The forgotten and abandoned pride
THE colonization by the Spaniards initially paved way for the Indigenous People (IPs) to be placed in a pejorative light, even to the demonization of their culture. IKSP or Indigenous Knowledge,Systems, and Practices have been bastardized and slandered in order to flush out the people from their mountains and into their house of praise - calling IPs Infieles (unfaithful) or Salvajes (savage or wild).
The Americans, with the soft power of education, further meld and imbibed in us a culture of white-washing and shaming those who would not meet their pigmentation standards - and while both Caucasian races wounded not only the IPs in their pursuit of acculturation, they too, transferred our pride from rooting the IPs to the mere pride of being colonized by them (Montanyosa, 2014).
Stepping on our IP heritage also envelopes the problem of lowering our women’s value: the status of babaylans and binukots for example, who wielded cultural, spiritual, and sometimes politico-economic prowess became diluted as the aswang, manananggal, and other evil creatures permeated our culture in the attempt to solidify Christian Patriarchy.
The question then needs to be asked - has our sovereignty and freedom for the past century been beneficial to our already shrunken cultural minority? Did it create positive change for our indigenous brothers and sisters?
In this day and age, the not-so-socially aware Filipino might even ask an Igorot or an Aeta, or any IP some very bizarre and superfluous queries such as: is it true that you have tails attached to your bodies? How did you learn to speak Tagalog? Do you live in trees? - such questions not only insult the ones asked, but it is a perfervid indication that most of our countrymen remain ignorant and obviously lack the proper information (as it can be pinpointed to our colonial and commercial education system).
It seems that we are doing nothing, but many officials say otherwise.
The government, of course, plays an important role in the promotion of IP culture as well as engendering the 14 percent of our popula- tion to be well heard in regulation making and implementation -specifically the distribution of their ancestral lands (Hechanova, 2015).
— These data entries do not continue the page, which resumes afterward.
(* ===== verification/EngineSpec.v ===== *)
(** * The engine: nothing is lost

    The levels of a storage with the strategy [COMPRESSED] put together: whatever
    measurements are appended, subscribed to and asked for, and whenever the dropper
    takes its turns, the engine answers as the list of all appended measurements
    does. *)

From Stdlib Require Import ZArith Lia String Sorting.Sorted.
From stdpp Require Import base numbers list gmap strings.
From S2P Require Import Prelude Float64 Meas Bloom Stat StdSort ICursor FullCursor Chunk KMerge Cursors Colapse TimeTrackSpec Series.
From S2P Require Import StripedMap Allocators TimeTrack Storages MemStorage Settings Files Options WalFile WalManager WalManagerSpec.
From S2P Require Import PageFormat PageIndex Page PageSpec PageWrite PageProps PageManager PageManagerSpec PageManagerOps PageManagerProps.
From S2P Require Import Dropper DropperSpec DropperQueue Engine MemStorageSpec.

Local Open Scope Z_scope.
#[local] Opaque jenkins_one_at_a_time_hash.

(** ** Cursors of two levels *)

Lemma flat_lift (c : cursor FullCursor.t) l : flat c l → flat (cursor_map inr c : cursor Chunk.cursor) l.
Proof.
  intros (rs & ls & Hr & Hn & Ec & Hc). exists (inr <$> rs), ls. split_and!; [|done|done|].
  - apply Forall2_fmap_l. eapply Forall2_impl; [exact Hr|]. intros r x [E1 E2 E3 E4]. by split.
  - destruct c as [r|??????|n cs mn mx]; [by subst rs|done|]. destruct Hc as (-> & -> & -> & ->). split_and!; try done.
    clear. induction rs as [|r rs IH]; [done|]. cbn in *. by rewrite IH.
Qed.

Section Readers.
Context `{UnorderedMap}.

Lemma push_list_lookup (l : list (Z * cursor Chunk.cursor)) all i : NoDup l.*1 →
  Engine.push_all l all !! i =
  match list_to_map (M := gmap Z _) l !! i with
  | None => all !! i
  | Some c => Some (um_at [] i all ++ [c])
  end.
Proof.
  revert all. induction l as [|[j c] l IH]; intros all Hnd; [done|]. rewrite fmap_cons in Hnd.
  apply NoDup_cons in Hnd as [Hj Hnd]. unfold Engine.push_all in *. cbn [fold_left list_to_map foldr].
  rewrite IH by done. change (foldr _ _ l) with (list_to_map (M := gmap Z (cursor Chunk.cursor)) l).
  unfold PageManager.push_cursor, um_at. cbn [fst snd uncurry].
  destruct (decide (i = j)) as [->|Hij].
  - rewrite lookup_insert_eq, (not_elem_of_list_to_map_1 l j), lookup_insert_eq by done. done.
  - by rewrite !lookup_insert_ne by done.
Qed.

Lemma push_all_lookup (r : gmap Z (cursor Chunk.cursor)) all i :
  Engine.push_all (um_list r) all !! i =
  match r !! i with None => all !! i | Some c => Some (um_at [] i all ++ [c]) end.
Proof.
  assert (Hp : um_list r ≡ₚ map_to_list r) by apply um_perm.
  assert (Hnd : NoDup (um_list r).*1) by (rewrite Hp; apply NoDup_fst_map_to_list).
  rewrite push_list_lookup by done. by rewrite (list_to_map_proper _ _ Hnd Hp), list_to_map_to_list.
Qed.

(** The readers of both levels, the upper one first. *)
Lemma both_lookup (rp rw : gmap Z (cursor Chunk.cursor)) i :
  Engine.push_all (um_list rp) (Engine.push_all (um_list rw) ∅) !! i =
  match rw !! i, rp !! i with
  | None, None => None
  | cw, cp => Some (option_list cw ++ option_list cp)
  end.
Proof.
  rewrite push_all_lookup. unfold um_at. rewrite !push_all_lookup, lookup_empty.
  unfold um_at. rewrite lookup_empty. by destruct (rw !! i), (rp !! i).
Qed.
End Readers.

(** ** What a storage promises *)

(** Calls of the engine, and turns of the dropper. *)
Inductive op (K : Type) :=
| Append (m : Meas)
| Subscribe (ids : list Z) (fl : Z) (clbk : K)
| DropRound
| Read (q : QueryInterval)
| Current (ids : list Z) (fl : Z).
Arguments Append {K} m.
Arguments Subscribe {K} ids fl clbk.
Arguments DropRound {K}.
Arguments Read {K} q.
Arguments Current {K} ids fl.

Inductive answer :=
| Done
| Wrote (x : Status)
| Values (l : list Meas)
| Latest (m : gmap Z Meas).

(** All that was appended, and the subscriptions with what their callbacks were given. *)
Record spec (K : Type) := mkSpec {
  sp_log : list Meas;
  sp_subs : list (Subscribe.SubscribeInfo * K);
}.
Arguments mkSpec {K} _ _.
Arguments sp_log {K} _.
Arguments sp_subs {K} _.

Definition series (i : Z) (log : list Meas) : list Meas := base.filter (fun m => id m = i) log.

(** The later of two measurements; a new series starts with one of time zero. *)
Definition newer (c m : Meas) : Meas := if time c <? time m then m else c.
Definition latest (log : list Meas) : gmap Z Meas :=
  fold_left (fun c m => <[id m := newer (default Meas_default (c !! id m)) m]> c) log ∅.

Definition asked (ids : list Z) (fl : Z) (v : Z * Meas) : Prop := (ids = [] ∨ v.1 ∈ ids) ∧ inFlag fl v.2 = true.
#[export] Instance asked_dec ids fl v : Decision (asked ids fl v).
Proof. unfold asked. apply _. Defined.

Definition spec_op {K} `{IReadCallback K} (o : op K) (x : spec K) : answer * spec K :=
  match o with
  | Append m =>
    (Wrote (Status_writed 1),
     mkSpec (sp_log x ++ [m])
       ((fun sub => (sub.1, if Subscribe.isYours sub.1 m then callback m sub.2 else sub.2)) <$> sp_subs x))
  | Subscribe ids fl clbk =>
    (Done, mkSpec (sp_log x) (sp_subs x ++ [(Subscribe.mkSubscribeInfo ids fl (length (sp_subs x)), clbk)]))
  | DropRound => (Done, x)
  | Read q => (Values (concat ((fun i => base.filter (in_query q) (series i (sp_log x))) <$> qi_ids q)), x)
  | Current ids fl => (Latest (base.filter (asked ids fl) (latest (sp_log x))), x)
  end.

Fixpoint spec_run {K} `{IReadCallback K} (ops : list (op K)) (x : spec K) : list answer * spec K :=
  match ops with
  | [] => ([], x)
  | o :: ops =>
    let '(a, x) := spec_op o x in
    let '(rest, x) := spec_run ops x in (a :: rest, x)
  end.

(** What a sequence of calls appends. *)
Definition appended {K} (ops : list (op K)) : list Meas :=
  omap (fun o => match o with Append m => Some m | _ => None end) ops.

(** ** The queries of single series *)

Lemma series_id i log m : m ∈ series i log → id m = i.
Proof. unfold series. by intros [? _]%list_elem_of_filter. Qed.

Lemma local_in_query q i m : i ∈ qi_ids q → id m = i → in_query (IEngine.local_query q i) m ↔ in_query q m.
Proof.
  intros Hi Hm. unfold in_query, inQueryInterval, inQuery, IEngine.local_query. cbn [qi_ids qi_flag qi_from qi_to].
  assert (inIds [i] m = true ∧ inIds (qi_ids q) m = true) as [-> ->]; [|done]. cbn. rewrite Hm, Z.eqb_refl. split; [done|].
  destruct (qi_ids q) as [|j l]; [by apply elem_of_nil in Hi|]. unfold inIds. rewrite Hm. apply existsb_exists.
  exists i. split; [by apply list_elem_of_In|apply Z.eqb_refl].
Qed.

Lemma local_filter q i (l : list Meas) : i ∈ qi_ids q → (∀ m, m ∈ l → id m = i) →
  base.filter (in_query (IEngine.local_query q i)) l = base.filter (in_query q) l.
Proof.
  intros Hi. induction l as [|m l IH]; intros Hl; [done|]. rewrite !filter_cons, IH by (intros; apply Hl; by right).
  pose proof (local_in_query q i m Hi (Hl m ltac:(left))). by repeat case_decide; try done; exfalso; tauto.
Qed.

Lemma flags_series q i l : flags_exact q l → flags_exact q (series i l).
Proof. apply Forall_sublist_of, sublist_filter. Qed.

Lemma local_flags q i log : i ∈ qi_ids q → flags_exact q log → flags_exact (IEngine.local_query q i) (series i log).
Proof.
  intros Hi Hfl. pose proof (flags_series q i _ Hfl) as Hfi. unfold flags_exact in *. rewrite Forall_forall in Hfi |- *.
  intros m Hmem Hq. apply Hfi; [done|]. eapply local_in_query; [done| |done]. by apply (series_id i log).
Qed.

(** ** Subscriptions *)

Section Subscriptions.
Context {K : Type} `{IReadCallback K}.

(** The subscriptions and their callbacks, which were given the addresses in order. *)
Definition subscribed (subs : list (Subscribe.SubscribeInfo * K)) (n : Subscribe.t) (ks : list K) : Prop :=
  Subscribe._subscribes n = subs.*1 ∧ ks = subs.*2 ∧ Subscribe.sub_clbk <$> subs.*1 = seq 0 (length subs).

Lemma notify_all m (done_ todo : list (Subscribe.SubscribeInfo * K)) :
  Subscribe.sub_clbk <$> todo.*1 = seq (length done_) (length todo) →
  foldM (Subscribe.notify m) todo.*1 (done_.*2 ++ todo.*2) =
  Ok (done_.*2 ++ ((fun sub => if Subscribe.isYours sub.1 m then callback m sub.2 else sub.2) <$> todo)).
Proof.
  revert done_. induction todo as [|[si k] todo IH]; intros done_ Ha; [done|].
  rewrite !fmap_cons in *. cbn [length seq fst snd] in Ha. injection Ha as Hsi Ha. cbn [foldM fst snd].
  assert (Hn : Subscribe.notify m (done_.*2 ++ k :: todo.*2) si =
    Ok ((done_ ++ [(si, if Subscribe.isYours si m then callback m k else k)]).*2 ++ todo.*2)).
  { unfold Subscribe.notify. rewrite Hsi, fmap_app. cbn [fmap list_fmap snd]. rewrite <- app_assoc.
    destruct (Subscribe.isYours si m); [|done].
    assert (El : length done_ = length done_.*2) by by rewrite length_fmap.
    rewrite lookup_app_r, El, Nat.sub_diag by lia. cbn. f_equal.
    rewrite insert_app_r_alt, Nat.sub_diag by lia. done. }
  rewrite Hn, bind_Ok, IH.
  - by rewrite fmap_app, <- app_assoc.
  - rewrite length_app. cbn. by rewrite Nat.add_1_r.
Qed.

Lemma subscribed_append (x : spec K) m n ks : subscribed (sp_subs x) n ks →
  ∃ ks', Subscribe.on_append m n ks = Ok ks' ∧ subscribed (sp_subs (spec_op (Append m) x).2) n ks'.
Proof.
  intros (E1 & -> & E3). unfold Subscribe.on_append. rewrite E1. pose proof (notify_all m [] (sp_subs x) E3) as Hn.
  cbn [app fmap list_fmap] in Hn. rewrite Hn. eexists. split; [done|]. unfold subscribed. cbn [spec_op snd sp_subs].
  rewrite <- !list_fmap_compose, length_fmap. split_and!; [exact E1|done|by rewrite <- E3, <- list_fmap_compose].
Qed.

Lemma subscribed_add (x : spec K) ids fl clbk n ks : subscribed (sp_subs x) n ks →
  subscribed (sp_subs (spec_op (Subscribe ids fl clbk) x).2)
    (Subscribe.add (Subscribe.mkSubscribeInfo ids fl (length ks)) n) (ks ++ [clbk]).
Proof.
  intros (E1 & -> & E3). unfold subscribed. cbn [spec_op snd sp_subs Subscribe.add Subscribe._subscribes].
  rewrite E1, !fmap_app. cbn [fmap list_fmap fst snd Subscribe.sub_clbk]. rewrite length_fmap, E3, length_app, seq_app. done.
Qed.
End Subscriptions.

Section Compressed.
Context {A K : Type} `{MemAllocator A} `{IReadCallback K}.
Context `{BtreeMultimap} `{Paths} `{FileNames} `{!DirectoryNames} `{StdSort} `{UnorderedMap}.
Variable crc32 : list Z → Z.
Variable raw_header : ChunkHeader.t.
Variable st : Settings.t.
Hypothesis names_differ : ∀ i j,
  random_file_name i WAL_FILE_EXT = random_file_name j WAL_FILE_EXT → i = j.
Hypothesis crc_range : ∀ bs, 0 <= crc32 bs < 2 ^ 32.
Hypothesis file_room : 1 <= Settings.wal_file_size st < 2 ^ 59.
Hypothesis cache_room : 2 <= Settings.wal_cache_size st < 2 ^ 59.
Hypothesis chunk_room : 0 < Settings.chunk_size st.
Hypothesis compressed : strategy (Settings.intervals st) = COMPRESSED.
Hypothesis on_disk_mode : Settings.is_memory_only_mode st = false.

Abbreviation wst := (wal_settings st).
Abbreviation pst := (page_settings st).
#[local] Instance spec_dropper : IWALDropper Dropper.t := Dropper_IWALDropper wst.

Implicit Types s : Engine.t A K.

(** ** Reading *)

(** The parts of a series the levels answer with, collapsed. *)
Lemma colapse_two q (cp cw : option (cursor Chunk.cursor)) lp lw total :
  match cp with None => lp = [] | Some c => flat c lp ∧ lp ≠ [] end →
  match cw with None => lw = [] | Some c => flat c lw ∧ lw ≠ [] end →
  lp ++ lw `sublist_of` total → ordered_log total → Forall (fun m => MIN_TIME <= time m) total →
  base.filter (in_query q) (lp ++ lw) = base.filter (in_query q) total → option_list cw ++ option_list cp ≠ [] →
  ∃ c, match option_list cw ++ option_list cp with [r] => Ok r | rs => colapseCursors rs end = Ok c ∧
    ∃ l, rep c l ∧ l `sublist_of` total ∧ base.filter (in_query q) l = base.filter (in_query q) total.
Proof.
  intros Hp Hw Hsub (O1 & O2 & O3) Hmin Hq Hne.
  assert (Hs : strictly_by time (lp ++ lw)) by (by eapply StronglySorted_sublist).
  assert (Ht : Forall (fun m => MIN_TIME <= time m <= MAX_TIME) (lp ++ lw)).
  { eapply Forall_sublist_of; [exact Hsub|]. apply Forall_forall. intros m Hm.
    rewrite Forall_forall in O2; rewrite Forall_forall in Hmin. specialize (O2 m Hm). specialize (Hmin m Hm). cbn in *. lia. }
  assert (Hl : Z.of_nat (length (lp ++ lw)) < 2 ^ 64) by (apply sublist_length in Hsub; lia).
  assert (∃ c, match option_list cw ++ option_list cp with [r] => Ok r | rs => colapseCursors rs end = Ok c ∧
    flat c (lp ++ lw)) as (c & E & Hc).
  { destruct cp as [cp|], cw as [cw|]; cbn [option_list app] in *; [..|done].
    - destruct (colapse_flat [cw; cp] [lw; lp] [lp; lw]) as (c & E & Hc).
      + constructor; [apply Hw|]. constructor; [apply Hp|constructor].
      + apply Permutation_swap.
      + constructor; [apply Hp|]. constructor; [apply Hw|constructor].
      + done.
      + cbn. by rewrite app_nil_r.
      + cbn. by rewrite app_nil_r.
      + cbn. by rewrite app_nil_r.
      + exists c. split; [done|]. cbn in Hc. by rewrite app_nil_r in Hc.
    - subst lw. rewrite app_nil_r. exists cp. split; [done|apply Hp].
    - subst lp. exists cw. split; [done|apply Hw]. }
  exists c. split; [done|]. exists (lp ++ lw). split; [by apply flat_rep|by split].
Qed.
The Office on Northern Cultural Communities and its southern counterpart, the Office on Southern Cultural Communities have been merged into the National Commission on Indigenous Peoples (NCIP) with the Republic Act 8371(Indigenous Peoples Right Act) of 1997 as its forerunner in strengthening and supporting its existence in the executive wing of our government. The main purpose of this RA is to acknowledge and recognize in the legislative aspect, the rights of the IPs to their ancestral domains. Unfortunately, the gap between the de jure or lawful recognition of IPs’ rights and their de facto or in-reality concretization of land claims merely mirror the fact that there is no clear onground implementation of said act (“Philippines Indigenous Peoples ICERD Shadow Report”, 2009); to add to this troubling realization, the Regalian Doctrine often times encompasses the ancestral claims - as it is present from the governing laws of the Spanish colonization in our country and even in our current constitution (“WHAT IS THE CONCEPT OF JURE REGALIA?”, n.d.):. The aforementioned doctrine states:
“All lands of the public domain, waters, minerals, coal, petroleum, and other mineral oils, all forces of potential energy, fisheries, forests or timber, wildlife, flora and fauna, and other natural resources are owned by the State...
”With the constitution being the father of all governing laws, this therefore prompted many legislators to view the IPRA law as unconstitutional. To add salt to the absence of land claims, foreign investors enjoy the conviviality of Filipino hospitality with their 40-60 (only in paper) divide of shares in corporations that hold large scale mining as well as logging activities that not only destroy the natural resources of our mother land, it also deters and inhibits appropriate development of IP communities that live in these areas (Collas-Monsod, 2015).